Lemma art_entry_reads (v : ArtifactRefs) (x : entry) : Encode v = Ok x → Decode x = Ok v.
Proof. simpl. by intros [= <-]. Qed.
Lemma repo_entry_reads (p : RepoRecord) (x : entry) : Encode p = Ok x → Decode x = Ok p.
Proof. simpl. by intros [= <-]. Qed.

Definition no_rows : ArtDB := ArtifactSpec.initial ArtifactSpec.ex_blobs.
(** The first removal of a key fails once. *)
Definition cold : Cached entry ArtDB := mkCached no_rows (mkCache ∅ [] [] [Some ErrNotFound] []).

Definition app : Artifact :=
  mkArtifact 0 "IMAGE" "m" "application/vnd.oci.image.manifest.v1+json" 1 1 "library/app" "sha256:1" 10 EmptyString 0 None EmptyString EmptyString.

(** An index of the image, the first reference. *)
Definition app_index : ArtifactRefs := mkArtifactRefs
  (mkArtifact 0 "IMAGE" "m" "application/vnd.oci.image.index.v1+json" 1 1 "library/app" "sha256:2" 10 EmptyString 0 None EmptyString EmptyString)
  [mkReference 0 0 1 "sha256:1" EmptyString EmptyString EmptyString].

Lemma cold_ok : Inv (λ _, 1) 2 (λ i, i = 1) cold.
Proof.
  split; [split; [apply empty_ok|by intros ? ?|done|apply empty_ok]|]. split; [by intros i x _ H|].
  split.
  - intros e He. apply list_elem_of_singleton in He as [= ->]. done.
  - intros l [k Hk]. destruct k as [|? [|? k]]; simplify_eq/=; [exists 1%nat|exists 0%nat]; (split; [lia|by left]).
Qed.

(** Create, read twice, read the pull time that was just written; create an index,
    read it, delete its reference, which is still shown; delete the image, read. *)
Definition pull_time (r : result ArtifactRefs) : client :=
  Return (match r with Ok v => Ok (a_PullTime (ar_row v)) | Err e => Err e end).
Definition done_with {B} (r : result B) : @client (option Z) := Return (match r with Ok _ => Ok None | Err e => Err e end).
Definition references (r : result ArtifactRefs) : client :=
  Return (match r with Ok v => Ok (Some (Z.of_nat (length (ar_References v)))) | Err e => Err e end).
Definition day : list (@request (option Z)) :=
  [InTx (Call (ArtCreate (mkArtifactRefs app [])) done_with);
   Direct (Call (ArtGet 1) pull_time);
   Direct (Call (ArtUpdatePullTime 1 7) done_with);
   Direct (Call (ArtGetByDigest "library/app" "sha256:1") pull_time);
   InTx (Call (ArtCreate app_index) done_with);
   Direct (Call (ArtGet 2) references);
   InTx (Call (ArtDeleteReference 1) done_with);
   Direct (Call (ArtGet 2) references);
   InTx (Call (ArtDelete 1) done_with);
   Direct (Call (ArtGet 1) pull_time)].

▸ **Assignment**
Starting at the line that contains "Lemma cold_ok : Inv", print every line through the last one of the records, exactly and with nothing else.

▸ **Response box**
Lemma cold_ok : Inv (λ _, 1) 2 (λ i, i = 1) cold.
Proof.
  split; [split; [apply empty_ok|by intros ? ?|done|apply empty_ok]|]. split; [by intros i x _ H|].
  split.
  - intros e He. apply list_elem_of_singleton in He as [= ->]. done.
  - intros l [k Hk]. destruct k as [|? [|? k]]; simplify_eq/=; [exists 1%nat|exists 0%nat]; (split; [lia|by left]).
Qed.

(** Create, read twice, read the pull time that was just written; create an index,
    read it, delete its reference, which is still shown; delete the image, read. *)
Definition pull_time (r : result ArtifactRefs) : client :=
  Return (match r with Ok v => Ok (a_PullTime (ar_row v)) | Err e => Err e end).
Definition done_with {B} (r : result B) : @client (option Z) := Return (match r with Ok _ => Ok None | Err e => Err e end).
Definition references (r : result ArtifactRefs) : client :=
  Return (match r with Ok v => Ok (Some (Z.of_nat (length (ar_References v)))) | Err e => Err e end).
Definition day : list (@request (option Z)) :=
  [InTx (Call (ArtCreate (mkArtifactRefs app [])) done_with);
   Direct (Call (ArtGet 1) pull_time);
   Direct (Call (ArtUpdatePullTime 1 7) done_with);
   Direct (Call (ArtGetByDigest "library/app" "sha256:1") pull_time);
   InTx (Call (ArtCreate app_index) done_with);
   Direct (Call (ArtGet 2) references);
   InTx (Call (ArtDeleteReference 1) done_with);
   Direct (Call (ArtGet 2) references);
   InTx (Call (ArtDelete 1) done_with);
   Direct (Call (ArtGet 1) pull_time)].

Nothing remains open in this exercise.